(* ===== verification/TreeInvariant.v ===== *)
(** * The invariant of the namespace and its preservation

    [wf_tree] states what the namespace methods rely on: nodes are stored under
    their identifiers, every chain of parents ends at the root of the tenant,
    parents are directories of the same tenant, a visible node has a visible
    parent, the nodes recycled together form a connected group under the entry of
    the recycle bin, and no two nodes of a directory that are visible together
    have the same normalized name. *)
From S2P Require Import Prelude Errors Logic GoLib Types Validation MemoryState.
From S2P Require Import MemoryIdempotency MemoryNamespace MemoryUploads MemoryFrame Tree.

Implicit Types (N : gmap string Node) (T : gmap string Tenant) (r : Repository).

Record wf_node N T (k : string) (n : Node) : Prop := {
  wn_id : Node_ID n = k;
  wn_key : k ≠ "";
  wn_root : Node_ParentID n = "" → Node_TrashedRootID n = "" ∧ Node_Kind n = NodeDirectory ∧
    Tenant_RootNodeID <$> T !! Node_TenantID n = Some k;
  wn_parent : Node_ParentID n ≠ "" → ∃ p, N !! Node_ParentID n = Some p ∧
    Node_TenantID p = Node_TenantID n ∧ Node_Kind p = NodeDirectory ∧
    (Node_TrashedRootID n = "" → Node_TrashedRootID p = "");
  wn_status : Node_TrashedRootID n = "" → Node_Status n = NodeActive;
  wn_entry : Node_TrashedRootID n = k →
    (Node_Status n = NodeTrashed ∨ Node_Status n = NodePurging) ∧
    Node_OriginalParentID n = Node_ParentID n;
  wn_group : Node_TrashedRootID n ≠ "" → Node_TrashedRootID n ≠ k →
    (∃ e, N !! Node_TrashedRootID n = Some e ∧ Node_TrashedRootID e = Node_TrashedRootID n ∧
      Node_TenantID e = Node_TenantID n ∧ (Node_Status e = NodeTrashed → Node_Status n = NodeActive)) ∧
    (∃ p, N !! Node_ParentID n = Some p ∧ Node_TrashedRootID p = Node_TrashedRootID n)
}.

(** Two nodes in the same place, with the same name, visible together. *)
Definition same_slot (n1 n2 : Node) : Prop :=
  Node_TenantID n1 = Node_TenantID n2 ∧ Node_ParentID n1 = Node_ParentID n2 ∧
  Node_NormalizedName n1 = Node_NormalizedName n2 ∧ Node_TrashedRootID n1 = Node_TrashedRootID n2.

Record wf_maps N T : Prop := {
  wt_node k n : N !! k = Some n → wf_node N T k n;
  wt_forest : forest (parents N);
  wt_slots k1 k2 n1 n2 : N !! k1 = Some n1 → N !! k2 = Some n2 → same_slot n1 n2 → k1 = k2;
  wt_tenant t tenant : T !! t = Some tenant → Tenant_ID tenant = t ∧
    ∃ n, N !! Tenant_RootNodeID tenant = Some n ∧ Node_ParentID n = "" ∧ Node_TenantID n = t ∧
      Node_Kind n = NodeDirectory
}.
Definition wf_tree r : Prop := wf_maps (repo_nodes r) (repo_tenants r).

Lemma wf_tree_same r r' : same_tree r r' → wf_tree r → wf_tree r'.
Proof. unfold wf_tree. by intros [-> ->]. Qed.

Lemma visible_true n : visible n = true ↔ Node_Status n = NodeActive ∧ Node_TrashedRootID n = "".
Proof. unfold visible. by rewrite andb_true_iff, !bool_decide_eq_true. Qed.

Section facts.
Context {N T} (HW : wf_maps N T).

Lemma wf_ids : ids_ok N.
Proof. intros k n Hn. destruct (wt_node _ _ HW _ _ Hn). done. Qed.

Lemma wf_tenant_closed : tenant_closed N.
Proof.
  intros k n p Hn Hp. pose proof (wt_node _ _ HW _ _ Hn) as Hw.
  destruct (decide (Node_ParentID n = "")) as [E|E].
  - rewrite E in Hp. by destruct (wn_key _ _ _ _ (wt_node _ _ HW _ _ Hp)).
  - destruct (wn_parent _ _ _ _ Hw E) as (p' & Hp' & Ht & _). by simplify_eq.
Qed.

(** [TrashedRootID] alone decides whether a node is visible. *)
Lemma wf_visible k n : N !! k = Some n → visible n = true ↔ Node_TrashedRootID n = "".
Proof.
  intros Hn. rewrite visible_true. split; [tauto|]. intros H. split; [|done].
  by apply (wn_status _ _ _ _ (wt_node _ _ HW _ _ Hn)).
Qed.

(** An entry of the recycle bin is not a tenant root. *)
Lemma wf_entry_parent k n : N !! k = Some n → Node_TrashedRootID n ≠ "" → Node_ParentID n ≠ "".
Proof. intros Hn Ht E. by destruct (wn_root _ _ _ _ (wt_node _ _ HW _ _ Hn) E). Qed.
End facts.

(** ** One update of many nodes *)

(** The nodes [ids] are replaced by [f] of themselves, the others stay. *)
Definition updated N N' (ids : list string) (f : string → Node → Node) : Prop :=
  ∀ k, N' !! k = if decide (k ∈ ids) then f k <$> N !! k else N !! k.

Lemma updated_parents N N' ids f : updated N N' ids f →
  (∀ k n, N !! k = Some n → k ∈ ids → Node_ParentID (f k n) = Node_ParentID n) →
  parents N' = parents N.
Proof.
  intros HU Hf. apply map_eq. intros k. unfold parents. rewrite !lookup_fmap, (HU k).
  case_decide as Hk; [|done]. destruct (N !! k) as [n|] eqn:Hn; [|done]. simpl. f_equal. by apply Hf.
Qed.

(** A loop that replaces, one after the other, the nodes of a list. *)
Lemma wp_update_loop (f : string → Node → Node) body ids r :
  (∀ id r, (body id : GoM Repository unit) r = putNode id (f id (map_get (repo_nodes r) id)) r) →
  NoDup ids → (∀ id, id ∈ ids → is_Some (repo_nodes r !! id)) →
  wp (for_range ids body) (λ o r', o = Ok tt ∧ ∃ N', r' = r <| repo_nodes := N' |> ∧
    updated (repo_nodes r) N' ids f) r.
Proof.
  intros Hbody. revert r. induction ids as [|id ids IH]; intros r Hnd Hdom; simpl.
  - apply wp_ret. split; [done|]. exists (repo_nodes r). split; [by destruct r|].
    intros k. rewrite decide_False; [done|]. apply not_elem_of_nil.
  - apply NoDup_cons in Hnd as [Hid Hnd]. apply wp_bind. unfold wp at 1. rewrite Hbody.
    unfold putNode. cbn [modS fst snd bind_post].
    destruct (Hdom id) as [n Hn]; [by left|]. unfold map_get. rewrite Hn. simpl.
    eapply wp_mono; [apply IH; [done|]|]; simpl.
    + intros x Hx. destruct (decide (x = id)) as [->|Hne]; [done|].
      rewrite lookup_insert_ne by done. apply Hdom. by right.
    + intros o r' (-> & N' & -> & HU). split; [done|]. exists N'. split; [by destruct r|].
      intros k. rewrite (HU k). simpl. destruct (decide (k = id)) as [->|Hne].
      * rewrite decide_False by done. rewrite decide_True by (by left).
        by rewrite lookup_insert_eq, Hn.
      * rewrite lookup_insert_ne by done. destruct (decide (k ∈ ids)).
        -- rewrite decide_True; [done|]. by right.
        -- rewrite decide_False; [done|]. rewrite elem_of_cons. tauto.
Qed.

(** ** Adding a node *)

Lemma wf_node_mono N N' T T' k n : N ⊆ N' → T ⊆ T' → wf_node N T k n → wf_node N' T' k n.
Proof.
  intros HN HT [? ? Hroot Hpar ? ? Hgrp]. split; try done.
  - intros E. destruct (Hroot E) as (? & ? & Ht). split; [done|]. split; [done|].
    destruct (T !! Node_TenantID n) as [ten|] eqn:Hten; [|done].
    by rewrite (lookup_weaken _ _ _ _ Hten HT).
  - intros E. destruct (Hpar E) as (p & Hp & ?). exists p. split; [by eapply lookup_weaken|done].
  - intros E1 E2. destruct (Hgrp E1 E2) as ((e & He & ?) & (p & Hp & ?)).
    split; [exists e|exists p]; (split; [by eapply lookup_weaken|done]).
Qed.

Lemma wf_add_node N T T' k n : wf_maps N T → T ⊆ T' → N !! k = None → k ≠ "" →
  Node_ID n = k → visible n = true →
  (Node_ParentID n = "" → Node_Kind n = NodeDirectory ∧ Tenant_RootNodeID <$> T' !! Node_TenantID n = Some k) →
  (Node_ParentID n ≠ "" → ∃ p, N !! Node_ParentID n = Some p ∧
    Node_TenantID p = Node_TenantID n ∧ Node_Kind p = NodeDirectory ∧ Node_TrashedRootID p = "") →
  (∀ k' n', N !! k' = Some n' → ¬ same_slot n' n) →
  (∀ t tenant, T' !! t = Some tenant → T !! t = Some tenant ∨
    Tenant_ID tenant = t ∧ Tenant_RootNodeID tenant = k ∧ Node_ParentID n = "" ∧
    Node_TenantID n = t ∧ Node_Kind n = NodeDirectory) →
  wf_maps (<[k := n]> N) T'.
Proof.
  intros HW HT Hk Hne Hid [Hst Htr]%visible_true Hroot Hpar Hslot Hten.
  assert (HN : N ⊆ <[k:=n]> N) by (by apply insert_subseteq).
  split.
  - intros k' n' Hn'. apply lookup_insert_Some in Hn' as [[<- <-]|[_ Hn']];
      [|by eapply wf_node_mono; [..|by apply (wt_node _ _ HW)]].
    split; [done|done|intros E; by destruct (Hroot E)| |done|congruence|congruence].
    intros E. destruct (Hpar E) as (p & Hp & ? & ? & ?). exists p.
    split; [by eapply lookup_weaken|done].
  - unfold parents. rewrite fmap_insert. apply forest_add; [apply HW| |].
    + by rewrite lookup_fmap, Hk.
    + intros E. destruct (Hpar E) as (p & Hp & _). rewrite lookup_fmap, Hp. by eexists.
  - intros k1 k2 n1 n2 Hn1 Hn2 Hs.
    apply lookup_insert_Some in Hn1 as [[<- <-]|[_ Hn1]];
      apply lookup_insert_Some in Hn2 as [[<- <-]|[_ Hn2]]; [done| | |by eapply HW].
    + destruct (Hslot _ _ Hn2). unfold same_slot in *. intuition congruence.
    + by destruct (Hslot _ _ Hn1).
  - intros t tenant Ht. destruct (Hten _ _ Ht) as [Ht'|(? & <- & ? & ? & ?)].
    + destruct (wt_tenant _ _ HW _ _ Ht') as (? & n' & Hn' & ?). split; [done|].
      exists n'. split; [by eapply lookup_weaken|done].
    + split; [done|]. exists n. by rewrite lookup_insert_eq.
Qed.

(** ** Changing the trash fields of nodes *)

Definition same_shape (n n' : Node) : Prop :=
  Node_ID n' = Node_ID n ∧ Node_TenantID n' = Node_TenantID n ∧ Node_ParentID n' = Node_ParentID n ∧
  Node_Kind n' = Node_Kind n ∧ Node_NormalizedName n' = Node_NormalizedName n.

Definition after_update (ids : list string) (f : string → Node → Node) (k : string) (n : Node) : Node :=
  if decide (k ∈ ids) then f k n else n.

Lemma updated_lookup N N' ids f k n : updated N N' ids f → N !! k = Some n →
  N' !! k = Some (after_update ids f k n).
Proof. intros HU Hn. rewrite (HU k), Hn. unfold after_update. by case_decide. Qed.
Lemma updated_inv N N' ids f k n' : updated N N' ids f → N' !! k = Some n' →
  ∃ n, N !! k = Some n ∧ n' = after_update ids f k n.
Proof.
  intros HU. rewrite (HU k). unfold after_update. case_decide; [|eauto].
  destruct (N !! k); simpl; intros; simplify_eq; eauto.
Qed.

Lemma wf_update N N' T ids f : let g := after_update ids f in
  wf_maps N T → updated N N' ids f →
  (∀ k n, k ∈ ids → N !! k = Some n → same_shape n (f k n)) →
  (∀ k n, N !! k = Some n → Node_ParentID n = "" → Node_TrashedRootID (g k n) = "") →
  (∀ k n p, N !! k = Some n → N !! Node_ParentID n = Some p →
    Node_TrashedRootID (g k n) = "" → Node_TrashedRootID (g (Node_ParentID n) p) = "") →
  (∀ k n, N !! k = Some n → Node_TrashedRootID (g k n) = "" → Node_Status (g k n) = NodeActive) →
  (∀ k n, N !! k = Some n → Node_TrashedRootID (g k n) = k →
    (Node_Status (g k n) = NodeTrashed ∨ Node_Status (g k n) = NodePurging) ∧
    Node_OriginalParentID (g k n) = Node_ParentID n) →
  (∀ k n t p, N !! k = Some n → Node_TrashedRootID (g k n) = t → t ≠ "" → t ≠ k →
    N !! Node_ParentID n = Some p →
    (∃ e, N !! t = Some e ∧ Node_TrashedRootID (g t e) = t ∧ Node_TenantID e = Node_TenantID n ∧
      (Node_Status (g t e) = NodeTrashed → Node_Status (g k n) = NodeActive)) ∧
    Node_TrashedRootID (g (Node_ParentID n) p) = t) →
  (∀ k1 k2 n1 n2, N !! k1 = Some n1 → N !! k2 = Some n2 → same_slot n1 (n2 <| Node_TrashedRootID := Node_TrashedRootID n1 |>) →
    Node_TrashedRootID (g k1 n1) = Node_TrashedRootID (g k2 n2) → k1 = k2) →
  wf_maps N' T.
Proof.
  intros g HW HU Hf H1 H2 H3 H4 H5 H6.
  assert (Hg : ∀ k n, N !! k = Some n → same_shape n (g k n)).
  { intros k n Hn. unfold g, after_update. case_decide; [by apply Hf|done]. }
  split.
  - intros k n' Hn'. destruct (updated_inv _ _ _ _ _ _ HU Hn') as (n & Hn & ->). fold g in Hn' |- *.
    destruct (Hg _ _ Hn) as (Hid & Hten & Hpar & Hkind & _).
    pose proof (wt_node _ _ HW _ _ Hn) as Hw.
    assert (Hp : Node_ParentID n ≠ "" → ∃ p, N !! Node_ParentID n = Some p ∧
        Node_TenantID p = Node_TenantID n ∧ Node_Kind p = NodeDirectory)
      by (intros E; destruct (wn_parent _ _ _ _ Hw E) as (p & ? & ? & ? & _); eauto).
    split.
    + rewrite Hid. apply Hw.
    + apply Hw.
    + rewrite Hpar, Hkind, Hten. intros E. split; [by eapply H1|]. by apply (wn_root _ _ _ _ Hw).
    + rewrite Hpar, Hten. intros E. destruct (Hp E) as (p & Hpn & Ht & Hk).
      exists (g (Node_ParentID n) p). destruct (Hg _ _ Hpn) as (_ & -> & _ & -> & _).
      split; [by eapply updated_lookup|]. split; [done|]. split; [done|]. by eapply H2.
    + by apply H3.
    + rewrite Hpar. by apply H4.
    + rewrite Hpar, Hten. intros E1 E2.
      assert (Hpne : Node_ParentID n ≠ "") by (intros E; by destruct E1; eapply H1).
      destruct (Hp Hpne) as (p & Hpn & _).
      destruct (H5 _ _ _ _ Hn eq_refl E1 E2 Hpn) as ((e & He & Hte & Htene & Hste) & Htp). split.
      * exists (g (Node_TrashedRootID (g k n)) e). destruct (Hg _ _ He) as (_ & -> & _).
        split; [by eapply updated_lookup|done].
      * exists (g (Node_ParentID n) p). split; [by eapply updated_lookup|done].
  - erewrite updated_parents; [apply HW|done|]. intros k n Hn Hk. by apply Hf.
  - intros k1 k2 n1' n2' Hn1 Hn2 (Ht & Hp & Hnm & Htr).
    destruct (updated_inv _ _ _ _ _ _ HU Hn1) as (n1 & Hn1' & ->).
    destruct (updated_inv _ _ _ _ _ _ HU Hn2) as (n2 & Hn2' & ->). fold g in Ht, Hp, Hnm, Htr.
    destruct (Hg _ _ Hn1') as (_ & Ht1 & Hp1 & _ & Hm1), (Hg _ _ Hn2') as (_ & Ht2 & Hp2 & _ & Hm2).
    eapply (H6 k1 k2); [done..| |done]. repeat split; simpl; congruence.
  - intros t tenant Ht. destruct (wt_tenant _ _ HW _ _ Ht) as (? & n & Hn & Hpar & Hten & Hk).
    split; [done|]. exists (g (Tenant_RootNodeID tenant) n).
    destruct (Hg _ _ Hn) as (_ & -> & -> & -> & _). split; [by eapply updated_lookup|done].
Qed.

====================

WHAT IS EXPECTED: Report back every line of the entries in which "that" occurs.

RESPONSE TO THE EXERCISE:
    the recycle bin, and no two nodes of a directory that are visible together
(** A loop that replaces, one after the other, the nodes of a list. *)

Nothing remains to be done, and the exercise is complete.